Prevenção da estenose laringotraqueal após extubação
Laryngotracheal stenosis prevention after extubation

Rogério A. Dedivitis 1

 

 

1 Doutor em Medicina pelo Curso de Pós-Graduação em Otorrinolaringologia e Cirurgia de Cabeça e Pescoço da Universidade Federal de São Paulo – Escola Paulista de Medicina

Local onde o trabalho foi realizado: Serviço de Cirurgia de Cabeça e Pescoço do Hospital Ana Costa.
Endereço para contato: Rua Dr. Olinto Rodrigues Dantas, 343 conj. 92 – 11050-220 Santos, SP. Telefax: (13) 3223-5550 / 3221-1514. E-mail: dedivitis.hns@uol.com.br

Recebido em 22 de janeiro, 2005; aceito para publicação em 21 de fevereiro, 2005.

 

RESUMO

A estenose laringotraqueal é uma causa indesejada de mortalidade e morbidade após intubação endotraqueal, traqueostomia ou ambas. Assim, é necessária a adoção de medidas de prevenção dessa situação. A pressão direta pelo balão pneumático do tubo, tempo de intubação superior a 10 dias macrotraumas, infecção e instabilidade hemodinâmica são fatores predisponentes para estenose. Algumas medidas com relação ao balão pneumáticos são importantes no sentido de prevenir complicações: estabilização do tubo ou cânula; controle da infecção local; pressão do balão pneumático; e prevenção do refluxo gastro-esofágico.
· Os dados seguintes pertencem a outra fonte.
Lemma drop_while_end_last f s c : last (drop_while_end f s) = Some c → f c = false.
Proof.
  unfold drop_while_end. intros H. apply (drop_while_hd f (rev s)).
  rewrite <- H. set (l := drop_while f (rev s)). destruct l as [|x l]; [done|].
  simpl. by rewrite last_snoc.
Qed.

Lemma drop_while_end_prefix f s :
  ∃ p, s = drop_while_end f s ++ p ∧ Forall (λ c, f c = true) p.
Proof.
  unfold drop_while_end. destruct (drop_while_suffix f (rev s)) as (p & Hp & HF).
  exists (rev p). split.
  - rewrite <- rev_app_distr, <- Hp. by rewrite rev_involutive.
  - by apply Forall_rev.
Qed.

Lemma trim_by_hd f s c : head (trim_by f s) = Some c → f c = false.
Proof.
  unfold trim_by. intros H.
  destruct (drop_while_end_prefix f (drop_while f s)) as (p & Hp & _).
  apply (drop_while_hd f s). rewrite Hp.
  destruct (drop_while_end f (drop_while f s)); simplify_eq/=. done.
Qed.

Lemma trim_by_last f s c : last (trim_by f s) = Some c → f c = false.
Proof. apply drop_while_end_last. Qed.

Lemma trim_by_idemp f s : trim_by f (trim_by f s) = trim_by f s.
Proof. apply trim_by_none; intros; [by eapply trim_by_hd | by eapply trim_by_last]. Qed.

Lemma drop_while_app_l f p s : Forall (λ c, f c = true) p → drop_while f (p ++ s) = drop_while f s.
Proof. induction 1 as [|c p Hc H IH]; [done|]. simpl. by rewrite Hc. Qed.

Lemma drop_while_app_r f s r : (∀ c, head r = Some c → f c = false) →
  drop_while f (s ++ r) = drop_while f s ++ r.
Proof.
  intros H. induction s as [|x s IH]; simpl; [by apply drop_while_none|]. by destruct (f x).
Qed.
Palavras-chave: estenose traqueal; estenose laringotraqueal; traqueostomia; intubação endotraqueal; prevenção

 

ABSTRACT

Postintubation laryngotracheal stenosis is a distressing cause of mortality and morbidity after endotracheal intubation, tracheotomy of both. Due to that, guidelines to prevent this problem are necessary. Direct pressure of overinflated tube cuffs, the duration of endotracheal intubation exceeding 10 days macrotraumas, infection, and hemodynamic instability are predisposing factors for stenosis. Some cuff care management aspects are important in order to prevent complications: stabilisation of the endotracheal or tracheotomy tube; local infection control; cuff pressure; and gastroesophageal reflux prevention.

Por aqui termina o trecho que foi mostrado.